In October 2020, Sofia Hasmik and Stacey Farber were cast in the recurring roles of Chrissy Beppo and Leslie Larr, respectively. In December 2020, David Ramsey was revealed to be reprising his Arrow role of John Diggle in addition to directing at least one episode in the series. In June 2021, Hasmik was promoted to a series regular for the second season. In August 2021, Tayler Buck, who guest starred in the first season, was promoted to a series regular for the second season. In October 2021, Ian Bohen was cast in a recurring role as Lt. Mitch Anderson for the second season. Jenna Dewan, who previously played Lucy Lane on Supergirl reprised her role in the second season.

In August 2022, Elsass departed the series ahead of the third season for personal reasons. The following month, his role was recast to Michael Bishop and Chad L. Coleman was cast as Bruno Mannheim. Lex Luthor will appear in the show where he is now portrayed by Michael Cudlitz instead of a reprisal from Jon Cryer, who played his doppleganger on Earth-Prime.

Filming
Production on the pilot was expected to begin on March 23, 2020, in Vancouver, British Columbia, and conclude on May 14. However, on March 13, 2020, plans to shoot a pilot were delayed due to the COVID-19 pandemic, to either June or July of that year. In late July 2020, Warner Bros. Television planned for the Vancouver-based production to restart in late August. Filming of season 1 began on October 21, 2020, and concluded on July 2, 2021. The series is filmed on location in Surrey, British Columbia. The second season began filming on September 15, 2021, and concluded on May 5, 2022. Filming of the third season began on September 6, 2022, in Vancouver, BC and concluded on March 14, 2023.

Writing
In November 2020, series writer Nadria Tucker announced she was fired from the show, claiming it was for "pushing back on racist and sexist storylines." She also claimed she worked on all 15 episodes of the first season, but was only paid for 13 of them. In a statement, WBTV claimed that "Warner Bros. Television did not exercise its option to extend her [contract] for additional episodes" and that "WBTV was transparent and told her why it was not picking up her option."
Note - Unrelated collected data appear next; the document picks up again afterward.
(* ===== verification/ExchDest.v ===== *)
(** The text message two peers exchange to connect their queue pairs:
    [struct info_con] of debug/rdma_socket.h and the [sprintf]/[sscanf] pairs of
    [rdma_client_exch_dest] and [rdma_server_exch_dest] (debug/rdma_socket.c). *)
From Stdlib Require Import String.
From S2P Require Import Prelude CText Gid.
Open Scope Z_scope.

Record info_con := {
  lid : Z; qpn : Z; psn : Z; rkey : Z; addr : Z; gid : list Z }.

(** [sizeof msg]. *)
Definition msg_size : Z :=
  zlen (chars "00000000:00000000:00000000:0000000000000000:00000000:00000000000000000000000000000000") + 1.

(** [char gid[33]]. *)
Definition gid_buf_size : Z := 33.

(** [gid_to_wire_gid(&my_info->gid, gid); sprintf(msg, "...", my_info->lid, ...)]
    on the locals [msg] and [gid_buf]; answers the new [gid_buf] and [msg].
    [None]: a buffer overflows. *)
Definition print_info (e : endian) (my_info : info_con) (gid_buf msg : list Z)
  : option (list Z * list Z) :=
  gid_buf ← gid_to_wire_gid e (gid my_info) gid_buf;
  g ← c_string gid_buf;
  msg ← sprintf msg 0 "%08x:%08x:%08x:%016lu:%08x:%s"
    [AInt (lid my_info); AInt (qpn my_info); AInt (psn my_info);
     AInt (addr my_info); AInt (rkey my_info); AStr g];
  Some (gid_buf, msg).

(** The stores of [sscanf(msg, ..., &remote_info->lid, ..., gid)]: the fields
    converted, in order; the others keep what the memory held. *)
Definition store_info (vs : list sval) (i : info_con) : info_con :=
  let num k d := match vs !! k with Some (VNum v) => v | _ => d end in
  {| lid := num 0%nat (lid i); qpn := num 1%nat (qpn i); psn := num 2%nat (psn i);
     addr := num 3%nat (addr i); rkey := num 4%nat (rkey i); gid := gid i |}.

Definition store_gid (vs : list sval) (gid_buf : list Z) : option (list Z) :=
  match vs !! 5%nat with
  | Some (VStr t) => buf_write 0 (t ++ [0]) gid_buf
  | _ => Some gid_buf
  end.

(** [sscanf(msg, "%x:%x:%x:%lu:%x:%s", ...); wire_gid_to_gid(gid, &remote_info->gid)]
    into the freshly allocated [remote_info], whose memory held [junk]. *)
Definition scan_info (e : endian) (v32 : Z) (msg gid_buf : list Z) (junk : info_con)
  : option info_con :=
  vs ← sscanf msg "%x:%x:%x:%lu:%x:%s";
  gid_buf ← store_gid vs gid_buf;
  let i := store_info vs junk in
  g ← wire_gid_to_gid e v32 gid_buf (gid i);
  Some {| lid := lid i; qpn := qpn i; psn := psn i; rkey := rkey i; addr := addr i; gid := g |}.

(** ** Well-formed connection data *)

Definition wf_info (i : info_con) : Prop :=
  0 <= lid i < 2 ^ 32 /\ 0 <= qpn i < 2 ^ 32 /\ 0 <= psn i < 2 ^ 32 /\
  0 <= rkey i < 2 ^ 32 /\ 0 <= addr i < 2 ^ 64 /\ wf_gid (gid i).

(** The text of a message. *)
Definition hex8 (n : Z) : list Z := pad true (Some 8) (print_uint 16 n).
Definition dec16 (n : Z) : list Z := pad true (Some 16) (print_uint 10 n).
Definition colon : Z := 58.

Definition info_text (i : info_con) : list Z :=
  hex8 (lid i) ++ colon :: hex8 (qpn i) ++ colon :: hex8 (psn i) ++ colon ::
  dec16 (addr i) ++ colon :: hex8 (rkey i) ++ colon :: gid_hex (gid i).

Lemma hex8_zlen n : 0 <= n < 2 ^ 32 -> zlen (hex8 n) = 8.
Proof.
  intros. unfold hex8. rewrite pad_zlen.
  pose proof (print_uint_zlen 16 n 8). lia.
Qed.

Lemma dec16_zlen_ge n : 16 <= zlen (dec16 n).
Proof. unfold dec16. rewrite pad_zlen. lia. Qed.

Lemma dec16_zlen n : 0 <= n < 10 ^ 16 -> zlen (dec16 n) = 16.
Proof.
  intros. unfold dec16. rewrite pad_zlen.
  pose proof (print_uint_zlen 10 n 16). lia.
Qed.

Lemma colon_stops base r : base <= 16 -> stops base (colon :: r).
Proof.
  intros. cbn. split; [|unfold colon; lia].
  unfold is_digit. apply Z.ltb_ge. vm_compute digit_val. lia.
Qed.

Lemma hex8_digits n : 0 <= n -> all_digits 16 (hex8 n).
Proof. intros. apply pad_all_digits, digits_all; lia. Qed.

Lemma dec16_digits n : 0 <= n -> all_digits 10 (dec16 n).
Proof. intros. apply pad_all_digits, digits_all; lia. Qed.

Lemma info_text_nonzero i : wf_info i -> Forall (fun c => c <> 0) (info_text i).
Proof.
  intros (? & ? & ? & ? & ? & ? & Hg). unfold info_text.
  repeat (rewrite Forall_app || rewrite Forall_cons_iff).
  repeat split; try discriminate;
    solve [eapply (all_digits_nonzero 16); [lia|apply hex8_digits; lia]
          |eapply (all_digits_nonzero 10); [lia|apply dec16_digits; lia]
          |eapply (all_digits_nonzero 16); [lia|apply gid_hex_digits, Hg]].
Qed.

Lemma gid_hex_nonzero g : wf_gid g -> Forall (fun c => c <> 0) (gid_hex g).
Proof. intros [_ Hg]. eapply (all_digits_nonzero 16); [lia|apply gid_hex_digits, Hg]. Qed.

Lemma pad_no_width z t : pad z None t = t.
Proof.
  unfold pad. replace (Z.to_nat (0 - zlen t)) with 0%nat by (pose proof (zlen_nonneg t); lia).
  reflexivity.
Qed.

Lemma info_text_zlen i : wf_info i -> zlen (info_text i) = 69 + zlen (dec16 (addr i)).
Proof.
  intros (? & ? & ? & ? & ? & [Hl _]). unfold info_text. autorewrite with zlen.
  rewrite !hex8_zlen, gid_hex_zlen by assumption. unfold zlen. rewrite Hl. lia.
Qed.

(** What [print_info] writes: the message text, where it fits the buffer. *)
Lemma print_info_text e i gid_buf msg :
  wf_info i -> zlen gid_buf = gid_buf_size ->
  print_info e i gid_buf msg
  = (m ← buf_write 0 (info_text i ++ [0]) msg; Some (gid_hex (gid i) ++ [0], m)).
Proof.
  intros Hi Hg. destruct (Hi) as (? & ? & ? & ? & ? & Hwf). unfold print_info.
  rewrite gid_to_wire_gid_hex by assumption. cbn [mbind option_bind].
  rewrite c_string_app by (apply gid_hex_nonzero, Hwf). cbn [mbind option_bind].
  unfold sprintf, sprintf_text.
  change (format _) with
    (Some [DConv true (Some 8) false CvX; DChar colon; DConv true (Some 8) false CvX; DChar colon;
           DConv true (Some 8) false CvX; DChar colon; DConv true (Some 16) true CvU; DChar colon;
           DConv true (Some 8) false CvX; DChar colon; DConv false None false CvS]).
  cbn -[pad print_uint u32 u64 colon buf_write gid_hex].
  rewrite !u32_small, u64_small by assumption.
  unfold info_text, hex8, dec16. rewrite app_nil_r, pad_no_width. reflexivity.
Qed.

(** Scanning one field of the message: the number and the separator after it. *)
Lemma scan_hex8 n r :
  0 <= n < 2 ^ 32 -> scan_num 16 None (hex8 n ++ colon :: r) = Some (n, colon :: r).
Proof.
  intros. apply (scan_print_num 16 (Some 8)); [lia|lia|]. apply (colon_stops 16). lia.
Qed.

Lemma scan_dec16 n r :
  0 <= n < 2 ^ 64 -> scan_num 10 None (dec16 n ++ colon :: r) = Some (n, colon :: r).
Proof.
  intros. apply (scan_print_num 10 (Some 16)); [lia|lia|]. apply (colon_stops 10). lia.
Qed.

Lemma scan_dirs_hex z l n r ds :
  0 <= n < 2 ^ 32 ->
  scan_dirs (DConv z None l CvX :: DChar colon :: ds) (hex8 n ++ colon :: r)
  = VNum n :: scan_dirs ds r.
Proof.
  intros Hn. cbn [scan_dirs]. rewrite scan_hex8 by assumption. rewrite Z.eqb_refl.
  destruct l; [reflexivity|]. rewrite u32_small by assumption. reflexivity.
Qed.

Lemma scan_dirs_dec z n r ds :
  0 <= n < 2 ^ 64 ->
  scan_dirs (DConv z None true CvU :: DChar colon :: ds) (dec16 n ++ colon :: r)
  = VNum n :: scan_dirs ds r.
Proof.
  intros Hn. cbn [scan_dirs]. rewrite scan_dec16 by assumption. rewrite Z.eqb_refl. reflexivity.
Qed.

Lemma sscanf_info i rest :
  wf_info i ->
  sscanf (info_text i ++ 0 :: rest) "%x:%x:%x:%lu:%x:%s"
  = Some [VNum (lid i); VNum (qpn i); VNum (psn i); VNum (addr i); VNum (rkey i);
          VStr (gid_hex (gid i))].
Proof.
  intros Hi. destruct (Hi) as (? & ? & ? & ? & ? & [Hl Hb]). unfold sscanf.
  rewrite c_string_app by (apply info_text_nonzero, Hi). cbn [mbind option_bind].
  change (format _) with
    (Some [DConv false None false CvX; DChar colon; DConv false None false CvX; DChar colon;
           DConv false None false CvX; DChar colon; DConv false None true CvU; DChar colon;
           DConv false None false CvX; DChar colon; DConv false None false CvS]).
  cbn [mbind option_bind]. unfold info_text.
  rewrite !scan_dirs_hex, scan_dirs_dec, scan_dirs_hex by assumption.
  cbn [scan_dirs]. rewrite (scan_str_digits 16); [reflexivity|lia|apply gid_hex_digits, Hb|].
  intros E%(f_equal (@length Z)). pose proof (gid_hex_zlen (gid i)) as Hz.
  unfold zlen in Hz. rewrite E, Hl in Hz. discriminate Hz.
Qed.

(** Both halves of the exchange on well-formed connection data. *)
Lemma print_info_exact e i gid_buf msg :
  wf_info i -> addr i < 10 ^ 16 -> zlen gid_buf = gid_buf_size -> zlen msg = msg_size ->
  exists gid_buf', print_info e i gid_buf msg = Some (gid_buf', info_text i ++ [0]) /\
    zlen gid_buf' = gid_buf_size.
Proof.
  intros Hi Ha H1 Hm. destruct (Hi) as (? & ? & ? & ? & ? & Hg).
  assert (Hz : zlen (info_text i ++ [0]) = zlen msg).
  { rewrite zlen_app, info_text_zlen, dec16_zlen, Hm by (assumption || lia). reflexivity. }
  rewrite print_info_text by assumption.
  rewrite <- (app_nil_r msg), (buf_write_app [] _ msg []), app_nil_r by exact Hz.
  eexists. split; [reflexivity|]. rewrite zlen_app, gid_hex_zlen.
  unfold zlen. rewrite (proj1 Hg). reflexivity.
Qed.

Lemma info_wire_zlen i :
  wf_info i -> addr i < 10 ^ 16 -> zlen (info_text i ++ [0]) = msg_size.
Proof.
  intros Hi Ha. destruct (Hi) as (? & ? & ? & ? & ? & Hg).
  rewrite zlen_app, info_text_zlen, dec16_zlen by (assumption || lia). reflexivity.
Qed.

Lemma scan_info_exact e v32 i gid_buf junk :
  wf_info i -> zlen gid_buf = gid_buf_size -> zlen (gid junk) = 16 ->
  scan_info e v32 (info_text i ++ [0]) gid_buf junk = Some i.
Proof.
  intros Hi H2 Hj. destruct (Hi) as (? & ? & ? & ? & ? & Hg).
  unfold scan_info. rewrite sscanf_info by assumption. cbn [mbind option_bind].
  unfold store_gid. cbn [lookup list_lookup].
  destruct (split_at 33 gid_buf) as (old & tl & -> & Hold);
    [unfold zlen, gid_buf_size in H2; lia|].
  rewrite (buf_write_app [] _ old tl).
  2:{ rewrite zlen_app, gid_hex_zlen. unfold zlen. rewrite Hold, (proj1 Hg). reflexivity. }
  cbn [mbind option_bind app]. rewrite <- app_assoc, wire_gid_to_gid_hex by assumption.
  destruct i. reflexivity.
Qed.

(** ** Properties *)

(** C12 The connection message round-trips between any two hosts: the message
    one peer prints, whatever its byte order, fills the 86 byte buffer exactly
    and is scanned by the other peer, whatever its byte order and whatever the
    fresh memory held, back to the same [info_con], provided the buffer address
    has at most sixteen decimal digits. *)
Theorem info_roundtrip e1 e2 i gid_buf1 gid_buf2 msg v32 junk :
  wf_info i -> addr i < 10 ^ 16 ->
  zlen gid_buf1 = gid_buf_size -> zlen gid_buf2 = gid_buf_size -> zlen msg = msg_size ->
  zlen (gid junk) = 16 ->
  exists wire,
    snd <$> print_info e1 i gid_buf1 msg = Some wire /\ zlen wire = msg_size /\
    scan_info e2 v32 wire gid_buf2 junk = Some i.
Proof.
  intros Hi Ha H1 H2 Hm Hj. exists (info_text i ++ [0]).
  destruct (print_info_exact e1 i gid_buf1 msg Hi Ha H1 Hm) as (g & -> & _).
  split; [reflexivity|]. split; [apply info_wire_zlen; assumption|].
  apply scan_info_exact; assumption.
Qed.

(** The bound of the previous property is sharp: with an address of more than
    sixteen digits (a [%016lu] is a minimum width) the [sprintf] into the 86 byte
    [msg] writes past its end. *)
Theorem info_overflow e i gid_buf msg :
  wf_info i -> 10 ^ 16 <= addr i ->
  zlen gid_buf = gid_buf_size -> zlen msg = msg_size ->
  print_info e i gid_buf msg = None.
Proof.
  intros Hi Ha Hg Hm. rewrite print_info_text by assumption.
  destruct (buf_write 0 (info_text i ++ [0]) msg) as [b|] eqn:E; [|reflexivity].
  apply buf_write_Some in E as [[_ Hlen] _].
  rewrite zlen_app, info_text_zlen, Hm in Hlen by assumption.
  enough (17 <= zlen (dec16 (addr i))).
  { change (zlen [0]) with 1 in Hlen. change msg_size with 86 in Hlen. lia. }
  unfold dec16. rewrite pad_zlen.
  enough (17 <= zlen (print_uint 10 (addr i))) by lia.
  pose proof (print_uint_zlen_ge 10 (addr i) 16) as Hge. destruct Hi as (_ & _ & _ & _ & ? & _).
  lia.
Qed.

(** ** Witnesses *)

Definition sample_info : info_con :=
  {| lid := 7; qpn := 74; psn := 11259375; rkey := 305419896; addr := 140737353900032;
     gid := [254; 128; 0; 0; 0; 0; 0; 0; 0; 2; 201; 3; 0; 160; 255; 1] |}.

Definition blank_info : info_con :=
  {| lid := 0; qpn := 0; psn := 0; rkey := 0; addr := 0; gid := replicate 16 0 |}.

Lemma sample_info_wf a :
  0 <= a < 2 ^ 64 ->
  wf_info {| lid := 7; qpn := 74; psn := 11259375; rkey := 305419896; addr := a;
             gid := gid sample_info |}.
Proof.
  intros. repeat split; cbn; try lia. repeat (constructor; [unfold is_byte; lia|]). constructor.
Qed.

Example info_roundtrip_witness :
  exists wire,
    snd <$> print_info LittleEndian sample_info (replicate 33 0) (replicate 86 0) = Some wire /\
    zlen wire = msg_size /\
    scan_info BigEndian 0 wire (replicate 33 0) blank_info = Some sample_info.
Proof.
  apply (info_roundtrip LittleEndian BigEndian sample_info); try reflexivity.
  apply (sample_info_wf 140737353900032). lia.
Defined.

Definition far_info : info_con :=
  {| lid := 7; qpn := 74; psn := 11259375; rkey := 305419896; addr := 18446744073709551615;
     gid := gid sample_info |}.

Example info_overflow_witness :
  print_info LittleEndian far_info (replicate 33 0) (replicate 86 0) = None.
Proof.
  apply (info_overflow LittleEndian far_info); try reflexivity.
  - apply sample_info_wf. lia.
  - cbn [addr far_info]. lia.
Defined.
Connection to the Arrowverse
Speaking to the lack of greater Arrowverse connections in the first season, showrunner Todd Helbing felt that there was "this weird set of circumstances where, because of production or timing or COVID, everything in the show that was related to the Arrowverse has gotten pulled out". He added that, as development progressed further away from the "Crisis on Infinite Earths" crossover, "it felt like we were opening a can of worms every time we had to explain the connection", though he was hopeful more connections or proper crossovers could occur in the second season.

The second season finale established the series as taking place adjacent to Earth-Prime, with different iterations of the characters compared to their Earth-Prime counterparts and a different continuity. Helbing later revealed that the show was separate from Earth-Prime, a decision he and DC Entertainment made. He further added that the Superman and John Diggle in the show are doppelgangers of the ones on Earth-Prime.

Release

Broadcast
Superman & Lois premiered on The CW on February 23, 2021. After a delay in production caused by COVID-19, the series went on hiatus after the fifth episode, during which the sixth season of Supergirl took over the series' timeslot. The second season premiered on January 11, 2022. The third season premiered on March 14, 2023.

CTV Sci-Fi Channel airs the series in Canada. The BBC acquired the UK broadcast rights to the show. The series premiered on BBC One on December 4, 2021, and was made available to stream on BBC iPlayer.

Home media
Beginning March 5, 2021, extended versions of episodes of Superman & Lois started streaming on The CW's app and website a day after the release of an episode. The entire first season became available on HBO Max on September 17, 2021. The second season was made available on July 29, 2022.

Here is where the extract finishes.